(Saved entries)
Fixpoint lstrip (s : pystr) : pystr :=
  match s with
  | [] => []
  | c :: t => if isspace c then lstrip t else s
  end.

Definition rstrip (s : pystr) : pystr := reverse (lstrip (reverse s)).

Definition strip (s : pystr) : pystr := rstrip (lstrip s).

End Text.

(** *** The tables on the ASCII range

    On code points below 128 these agree with the interpreter; above,
    nothing is a space or alphanumeric and nothing changes case. *)

Definition ascii_isspace (c : N) : bool :=
  ((9 <=? c) && (c <=? 13) || (28 <=? c) && (c <=? 32))%N.

Definition ascii_isalnum (c : N) : bool :=
  ((48 <=? c) && (c <=? 57) || (65 <=? c) && (c <=? 90)
   || (97 <=? c) && (c <=? 122))%N.

Definition ascii_lower_char (c : N) : N :=
  if ((65 <=? c) && (c <=? 90))%N then (c + 32)%N else c.

Definition hex_digit (d : N) : N :=
  if (d <? 10)%N then (48 + d)%N else (87 + d)%N.

Definition ascii_repr_char (quote : N) (c : N) : pystr :=
  if (c =? 92)%N then [92; 92]%N
  else if (c =? quote)%N then [92; c]%N
  else if (c =? 10)%N then [92; 110]%N
  else if (c =? 13)%N then [92; 114]%N
  else if (c =? 9)%N then [92; 116]%N
  else if ((c <? 32) || (c =? 127))%N
       then [92; 120; hex_digit (c / 16); hex_digit (c mod 16)]%N
  else [c].

Definition ascii_repr (s : pystr) : pystr :=
  let quote :=
    if bool_decide (39%N ∈ s) && negb (bool_decide (34%N ∈ s)) then 34%N else 39%N in
  quote :: concat (map (ascii_repr_char quote) s) ++ [quote].

Definition ascii_exc_str (e : exn) : pystr :=
  match e with
  | OSError => py "OSError"
  | UnicodeDecodeError => py "UnicodeDecodeError"
  | ValueError => py "ValueError"
  | McpError _ message => message
  end.

Definition ascii_runtime : Runtime := {|
  isspace := ascii_isspace;
  isalnum := ascii_isalnum;
  lower := map ascii_lower_char;
  repr := ascii_repr;
  exc_str := ascii_exc_str
|}.

End Py.

(** ** Paths and the file system (POSIX) *)

Module Fs.
Import Py.

(** The file system is a tree of directories and regular files. Symbolic
    links are not part of it and every directory can be searched, so
    that [exists], [is_dir] and [is_file] answer without raising and the
    walk enters every directory. What is stated of the scan is stated of
    such trees. *)

(** A resolved absolute path: its components below the root [/]. *)
Abbreviation Path := (list pystr).

(** What opening and reading a regular file gives: an OS-level failure
    (permission, I/O error) or its bytes. *)
Inductive FileData :=
| Unreadable
| Contents (data : list byte).

#[warnings="-register-all"]
Inductive Node :=
| File (d : FileData)
| Dir (entries : list (pystr * Node)).

(** Induction over a tree, with the hypothesis for every entry of a
    directory. *)
Section NodeInduction.
Variable P : Node -> Prop.
Hypothesis file_case : forall d, P (File d).
Hypothesis dir_case :
  forall entries, Forall (fun e => P e.2) entries -> P (Dir entries).

Fixpoint Node_tree_ind (n : Node) : P n :=
  match n with
  | File d => file_case d
  | Dir entries =>
    dir_case entries
      ((fix all (es : list (pystr * Node)) : Forall (fun e => P e.2) es :=
          match es with
          | [] => List.Forall_nil _
          | e :: es' => List.Forall_cons _ e es' (Node_tree_ind e.2) (all es')
          end) entries)
  end.
End NodeInduction.

(** What the process sees: the environment variable, path resolution
    (which depends on the working directory) and the directory tree.
    The order of [entries] is the order in which the directory is listed. *)
Record World := {
  environ_DOCS_DIR : option pystr;
  resolve : pystr -> Path;
  root : Node
}.

Definition slash : pystr := [47%N].

(** [str(p)] for an absolute path. *)
Definition str_path (p : Path) : pystr :=
  match p with
  | [] => slash
  | _ :: _ => concat (map (fun c => slash ++ c) p)
  end.

(** [str(p)] for a relative path. *)
Definition str_rel (p : list pystr) : pystr :=
  match p with
  | [] => [46%N]
  | _ :: _ => join slash p
  end.

Fixpoint find_entry (name : pystr) (entries : list (pystr * Node)) : option Node :=
  match entries with
  | [] => None
  | (n, node) :: rest =>
    if bool_decide (n = name) then Some node else find_entry name rest
  end.

Fixpoint lookup_from (n : Node) (p : Path) : option Node :=
  match p with
  | [] => Some n
  | c :: p' =>
    match n with
    | File _ => None
    | Dir entries =>
      match find_entry c entries with
      | Some child => lookup_from child p'
      | None => None
      end
    end
  end.

Definition lookup (w : World) (p : Path) : option Node := lookup_from (root w) p.

Definition path_exists (w : World) (p : Path) : bool :=
  match lookup w p with
  | Some _ => true
  | None => false
  end.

**Task objective**
List the lines of the records where "then" occurs.

**Your response**
  | c :: t => if isspace c then lstrip t else s
  if ((65 <=? c) && (c <=? 90))%N then (c + 32)%N else c.
  if (d <? 10)%N then (48 + d)%N else (87 + d)%N.
  if (c =? 92)%N then [92; 92]%N
  else if (c =? quote)%N then [92; c]%N
  else if (c =? 10)%N then [92; 110]%N
  else if (c =? 13)%N then [92; 114]%N
  else if (c =? 9)%N then [92; 116]%N
       then [92; 120; hex_digit (c / 16); hex_digit (c mod 16)]%N
    if bool_decide (39%N ∈ s) && negb (bool_decide (34%N ∈ s)) then 34%N else 39%N in
    if bool_decide (n = name) then Some node else find_entry name rest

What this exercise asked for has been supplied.